[Problem details] In the entries that follow, the lines from the one with "From S2P Require Import Net." through the one with "(** ** Inverting computations *)" are the ones to write out, exactly and with both ends included. Nothing else should appear.
=-=-=
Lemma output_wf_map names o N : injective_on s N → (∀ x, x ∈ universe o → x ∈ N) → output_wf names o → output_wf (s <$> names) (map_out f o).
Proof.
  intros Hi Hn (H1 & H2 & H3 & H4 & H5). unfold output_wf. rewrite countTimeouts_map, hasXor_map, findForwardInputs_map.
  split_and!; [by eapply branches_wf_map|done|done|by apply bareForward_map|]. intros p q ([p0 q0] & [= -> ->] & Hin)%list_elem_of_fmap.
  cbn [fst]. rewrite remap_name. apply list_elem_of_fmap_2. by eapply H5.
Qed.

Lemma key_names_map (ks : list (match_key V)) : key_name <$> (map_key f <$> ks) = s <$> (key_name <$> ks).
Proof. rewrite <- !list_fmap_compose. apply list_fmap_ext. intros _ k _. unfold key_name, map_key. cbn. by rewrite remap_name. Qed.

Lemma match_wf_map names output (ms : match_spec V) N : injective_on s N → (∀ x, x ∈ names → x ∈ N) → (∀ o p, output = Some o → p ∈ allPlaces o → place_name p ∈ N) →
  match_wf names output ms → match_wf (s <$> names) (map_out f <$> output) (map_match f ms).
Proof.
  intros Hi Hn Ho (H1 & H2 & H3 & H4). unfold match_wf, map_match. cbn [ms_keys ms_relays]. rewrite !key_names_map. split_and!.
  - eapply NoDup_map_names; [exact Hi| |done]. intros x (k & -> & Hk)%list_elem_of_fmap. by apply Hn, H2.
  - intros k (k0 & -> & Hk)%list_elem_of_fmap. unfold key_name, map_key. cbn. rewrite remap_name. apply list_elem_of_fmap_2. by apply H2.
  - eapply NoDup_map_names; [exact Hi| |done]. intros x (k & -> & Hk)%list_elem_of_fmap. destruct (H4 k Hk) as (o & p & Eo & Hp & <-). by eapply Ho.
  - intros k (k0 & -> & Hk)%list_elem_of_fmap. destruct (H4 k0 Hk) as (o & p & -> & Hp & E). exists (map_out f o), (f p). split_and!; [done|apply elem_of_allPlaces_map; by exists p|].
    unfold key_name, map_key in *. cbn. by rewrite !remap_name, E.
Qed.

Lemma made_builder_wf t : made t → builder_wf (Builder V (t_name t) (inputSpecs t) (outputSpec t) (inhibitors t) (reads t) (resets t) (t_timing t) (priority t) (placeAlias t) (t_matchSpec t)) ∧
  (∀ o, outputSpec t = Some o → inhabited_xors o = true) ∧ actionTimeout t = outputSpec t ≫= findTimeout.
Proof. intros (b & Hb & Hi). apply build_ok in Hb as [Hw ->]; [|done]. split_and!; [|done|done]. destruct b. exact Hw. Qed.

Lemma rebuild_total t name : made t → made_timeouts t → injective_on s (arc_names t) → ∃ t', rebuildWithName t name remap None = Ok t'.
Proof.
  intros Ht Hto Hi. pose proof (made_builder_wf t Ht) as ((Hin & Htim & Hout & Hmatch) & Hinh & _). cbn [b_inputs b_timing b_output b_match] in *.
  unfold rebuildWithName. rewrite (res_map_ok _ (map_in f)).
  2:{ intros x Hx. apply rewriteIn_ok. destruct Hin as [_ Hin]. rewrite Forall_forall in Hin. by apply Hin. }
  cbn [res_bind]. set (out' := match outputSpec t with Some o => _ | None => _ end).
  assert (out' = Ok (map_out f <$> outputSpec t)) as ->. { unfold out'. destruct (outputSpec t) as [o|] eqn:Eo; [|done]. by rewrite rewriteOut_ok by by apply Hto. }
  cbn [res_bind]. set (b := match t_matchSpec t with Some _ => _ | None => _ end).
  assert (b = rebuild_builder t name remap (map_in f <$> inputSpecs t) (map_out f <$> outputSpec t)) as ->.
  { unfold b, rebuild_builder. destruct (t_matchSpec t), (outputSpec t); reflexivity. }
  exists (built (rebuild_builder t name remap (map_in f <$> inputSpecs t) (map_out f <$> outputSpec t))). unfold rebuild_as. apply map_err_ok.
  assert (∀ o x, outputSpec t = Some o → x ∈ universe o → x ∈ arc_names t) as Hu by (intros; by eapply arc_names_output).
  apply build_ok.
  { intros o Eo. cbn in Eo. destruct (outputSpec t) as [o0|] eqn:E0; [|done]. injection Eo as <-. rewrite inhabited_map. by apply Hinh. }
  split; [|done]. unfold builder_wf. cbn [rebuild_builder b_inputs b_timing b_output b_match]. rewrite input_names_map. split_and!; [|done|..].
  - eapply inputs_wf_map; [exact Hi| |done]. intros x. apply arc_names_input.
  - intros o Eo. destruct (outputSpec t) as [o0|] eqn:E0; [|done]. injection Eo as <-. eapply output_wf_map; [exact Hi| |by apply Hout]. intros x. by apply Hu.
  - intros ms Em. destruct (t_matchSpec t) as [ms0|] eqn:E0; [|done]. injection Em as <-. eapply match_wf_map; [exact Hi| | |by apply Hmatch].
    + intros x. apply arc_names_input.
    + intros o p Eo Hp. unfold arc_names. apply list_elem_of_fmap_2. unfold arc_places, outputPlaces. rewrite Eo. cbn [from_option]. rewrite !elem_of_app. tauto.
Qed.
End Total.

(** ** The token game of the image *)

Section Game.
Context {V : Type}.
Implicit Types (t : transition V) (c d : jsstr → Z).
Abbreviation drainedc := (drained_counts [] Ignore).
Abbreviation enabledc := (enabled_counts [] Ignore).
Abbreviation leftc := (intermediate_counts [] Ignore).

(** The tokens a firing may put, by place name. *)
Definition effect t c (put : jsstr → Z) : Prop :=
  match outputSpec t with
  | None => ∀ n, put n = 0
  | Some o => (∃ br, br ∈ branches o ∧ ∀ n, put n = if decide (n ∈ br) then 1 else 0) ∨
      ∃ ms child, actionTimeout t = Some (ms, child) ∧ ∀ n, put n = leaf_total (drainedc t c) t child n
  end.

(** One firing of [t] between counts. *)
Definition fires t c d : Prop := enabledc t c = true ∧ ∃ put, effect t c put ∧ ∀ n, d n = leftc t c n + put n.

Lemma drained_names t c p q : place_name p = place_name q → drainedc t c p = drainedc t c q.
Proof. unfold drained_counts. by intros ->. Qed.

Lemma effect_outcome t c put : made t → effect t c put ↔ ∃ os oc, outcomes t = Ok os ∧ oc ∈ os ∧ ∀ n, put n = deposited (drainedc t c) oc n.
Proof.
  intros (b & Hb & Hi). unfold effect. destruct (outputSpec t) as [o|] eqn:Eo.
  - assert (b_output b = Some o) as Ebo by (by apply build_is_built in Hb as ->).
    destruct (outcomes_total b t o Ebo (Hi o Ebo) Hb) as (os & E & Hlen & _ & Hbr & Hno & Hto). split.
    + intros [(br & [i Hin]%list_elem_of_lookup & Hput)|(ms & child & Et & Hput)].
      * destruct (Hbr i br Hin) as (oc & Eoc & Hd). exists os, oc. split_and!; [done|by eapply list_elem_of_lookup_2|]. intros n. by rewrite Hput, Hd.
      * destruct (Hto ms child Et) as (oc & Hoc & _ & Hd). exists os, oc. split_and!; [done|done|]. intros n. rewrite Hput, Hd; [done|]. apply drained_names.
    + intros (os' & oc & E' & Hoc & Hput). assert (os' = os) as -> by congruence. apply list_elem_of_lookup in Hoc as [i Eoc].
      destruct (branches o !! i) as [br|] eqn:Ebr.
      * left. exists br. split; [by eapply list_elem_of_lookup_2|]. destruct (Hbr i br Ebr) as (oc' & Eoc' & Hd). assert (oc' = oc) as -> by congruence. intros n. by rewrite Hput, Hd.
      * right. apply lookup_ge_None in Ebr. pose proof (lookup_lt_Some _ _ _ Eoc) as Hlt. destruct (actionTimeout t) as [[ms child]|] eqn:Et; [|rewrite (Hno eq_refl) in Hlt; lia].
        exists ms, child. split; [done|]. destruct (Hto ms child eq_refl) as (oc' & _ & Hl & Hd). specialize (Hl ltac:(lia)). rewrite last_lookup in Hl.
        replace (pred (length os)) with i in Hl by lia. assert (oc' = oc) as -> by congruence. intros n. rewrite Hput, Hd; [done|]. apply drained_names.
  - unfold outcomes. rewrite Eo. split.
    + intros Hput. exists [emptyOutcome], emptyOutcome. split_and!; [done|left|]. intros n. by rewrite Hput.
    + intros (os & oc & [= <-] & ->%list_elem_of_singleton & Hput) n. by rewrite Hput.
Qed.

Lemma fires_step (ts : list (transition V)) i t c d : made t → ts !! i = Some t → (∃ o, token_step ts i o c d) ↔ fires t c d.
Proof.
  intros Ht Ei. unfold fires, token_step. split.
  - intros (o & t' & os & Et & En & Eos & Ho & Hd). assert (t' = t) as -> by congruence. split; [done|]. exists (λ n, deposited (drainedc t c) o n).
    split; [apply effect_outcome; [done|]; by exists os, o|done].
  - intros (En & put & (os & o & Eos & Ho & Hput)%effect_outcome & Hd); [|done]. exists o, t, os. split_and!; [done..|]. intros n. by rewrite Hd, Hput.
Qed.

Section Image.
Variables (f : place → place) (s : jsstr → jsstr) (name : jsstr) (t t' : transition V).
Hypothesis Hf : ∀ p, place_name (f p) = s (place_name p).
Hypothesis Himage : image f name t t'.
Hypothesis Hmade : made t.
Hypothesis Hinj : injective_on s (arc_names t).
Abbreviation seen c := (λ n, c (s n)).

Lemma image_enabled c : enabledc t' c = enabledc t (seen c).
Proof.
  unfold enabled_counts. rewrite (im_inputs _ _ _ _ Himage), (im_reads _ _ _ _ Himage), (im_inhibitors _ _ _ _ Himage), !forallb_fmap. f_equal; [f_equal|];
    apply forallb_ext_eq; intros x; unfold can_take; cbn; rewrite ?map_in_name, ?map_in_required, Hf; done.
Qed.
=-=-=
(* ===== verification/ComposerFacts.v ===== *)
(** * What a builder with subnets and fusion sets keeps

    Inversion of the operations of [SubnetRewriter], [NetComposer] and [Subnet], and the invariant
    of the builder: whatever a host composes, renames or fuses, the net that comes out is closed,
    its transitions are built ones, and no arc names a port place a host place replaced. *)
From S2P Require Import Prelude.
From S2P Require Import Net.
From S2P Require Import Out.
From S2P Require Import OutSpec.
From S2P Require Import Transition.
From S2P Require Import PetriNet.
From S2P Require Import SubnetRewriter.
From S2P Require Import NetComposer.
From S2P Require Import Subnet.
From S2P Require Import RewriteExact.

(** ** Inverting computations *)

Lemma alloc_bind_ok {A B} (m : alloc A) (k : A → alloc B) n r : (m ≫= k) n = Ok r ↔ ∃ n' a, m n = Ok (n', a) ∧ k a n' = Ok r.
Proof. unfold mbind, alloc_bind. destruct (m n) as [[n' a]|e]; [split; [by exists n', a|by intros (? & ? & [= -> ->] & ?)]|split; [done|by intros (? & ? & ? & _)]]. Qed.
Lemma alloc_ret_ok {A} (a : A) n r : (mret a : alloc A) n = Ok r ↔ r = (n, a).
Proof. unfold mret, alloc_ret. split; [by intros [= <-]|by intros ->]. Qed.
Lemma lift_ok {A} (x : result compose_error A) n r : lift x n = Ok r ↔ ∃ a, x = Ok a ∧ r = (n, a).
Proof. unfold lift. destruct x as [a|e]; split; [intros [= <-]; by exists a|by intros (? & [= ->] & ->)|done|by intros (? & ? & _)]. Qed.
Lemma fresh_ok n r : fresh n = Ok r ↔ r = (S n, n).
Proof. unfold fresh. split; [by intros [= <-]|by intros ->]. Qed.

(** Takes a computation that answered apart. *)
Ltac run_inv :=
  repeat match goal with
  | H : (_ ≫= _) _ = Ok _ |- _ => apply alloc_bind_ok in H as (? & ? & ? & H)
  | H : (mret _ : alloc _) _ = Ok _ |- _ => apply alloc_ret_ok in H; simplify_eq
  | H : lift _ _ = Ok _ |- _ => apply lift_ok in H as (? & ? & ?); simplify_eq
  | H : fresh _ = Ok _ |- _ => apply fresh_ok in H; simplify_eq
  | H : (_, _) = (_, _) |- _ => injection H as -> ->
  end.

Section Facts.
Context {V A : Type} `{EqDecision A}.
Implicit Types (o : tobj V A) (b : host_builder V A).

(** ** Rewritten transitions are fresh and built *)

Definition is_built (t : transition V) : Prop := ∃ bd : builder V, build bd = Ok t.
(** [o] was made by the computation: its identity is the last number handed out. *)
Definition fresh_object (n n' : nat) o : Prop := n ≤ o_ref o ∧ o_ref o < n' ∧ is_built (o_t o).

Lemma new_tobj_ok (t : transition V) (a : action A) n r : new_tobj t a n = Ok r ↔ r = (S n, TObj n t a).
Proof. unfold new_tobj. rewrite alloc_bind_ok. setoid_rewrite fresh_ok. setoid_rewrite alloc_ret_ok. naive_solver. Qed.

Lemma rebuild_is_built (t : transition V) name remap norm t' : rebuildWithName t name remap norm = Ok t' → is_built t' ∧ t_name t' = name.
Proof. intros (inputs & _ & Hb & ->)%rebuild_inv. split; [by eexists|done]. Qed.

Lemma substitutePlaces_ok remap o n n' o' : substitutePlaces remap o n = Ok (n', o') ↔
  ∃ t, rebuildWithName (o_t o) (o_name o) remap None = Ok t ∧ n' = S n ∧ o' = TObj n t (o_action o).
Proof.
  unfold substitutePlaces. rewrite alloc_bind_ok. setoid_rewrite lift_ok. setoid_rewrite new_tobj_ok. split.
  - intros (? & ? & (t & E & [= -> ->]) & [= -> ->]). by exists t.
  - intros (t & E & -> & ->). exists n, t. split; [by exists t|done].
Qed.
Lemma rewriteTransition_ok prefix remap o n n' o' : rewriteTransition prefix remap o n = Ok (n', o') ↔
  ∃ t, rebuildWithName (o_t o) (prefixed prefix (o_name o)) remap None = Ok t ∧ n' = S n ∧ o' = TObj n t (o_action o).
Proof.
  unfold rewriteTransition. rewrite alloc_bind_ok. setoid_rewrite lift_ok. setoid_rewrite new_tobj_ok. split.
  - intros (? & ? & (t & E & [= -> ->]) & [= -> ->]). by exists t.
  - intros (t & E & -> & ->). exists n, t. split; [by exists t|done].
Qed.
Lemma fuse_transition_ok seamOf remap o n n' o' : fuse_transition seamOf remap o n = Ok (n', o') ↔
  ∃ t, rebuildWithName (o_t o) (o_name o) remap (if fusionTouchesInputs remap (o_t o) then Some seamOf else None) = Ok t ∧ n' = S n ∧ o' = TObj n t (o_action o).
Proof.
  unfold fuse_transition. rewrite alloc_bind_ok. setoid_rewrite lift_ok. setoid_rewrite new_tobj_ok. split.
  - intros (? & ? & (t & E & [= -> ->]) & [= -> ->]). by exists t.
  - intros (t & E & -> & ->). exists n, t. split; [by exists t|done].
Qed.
=-=-=
[Your solution]
From S2P Require Import Net.
From S2P Require Import Out.
From S2P Require Import OutSpec.
From S2P Require Import Transition.
From S2P Require Import PetriNet.
From S2P Require Import SubnetRewriter.
From S2P Require Import NetComposer.
From S2P Require Import Subnet.
From S2P Require Import RewriteExact.

(** ** Inverting computations *)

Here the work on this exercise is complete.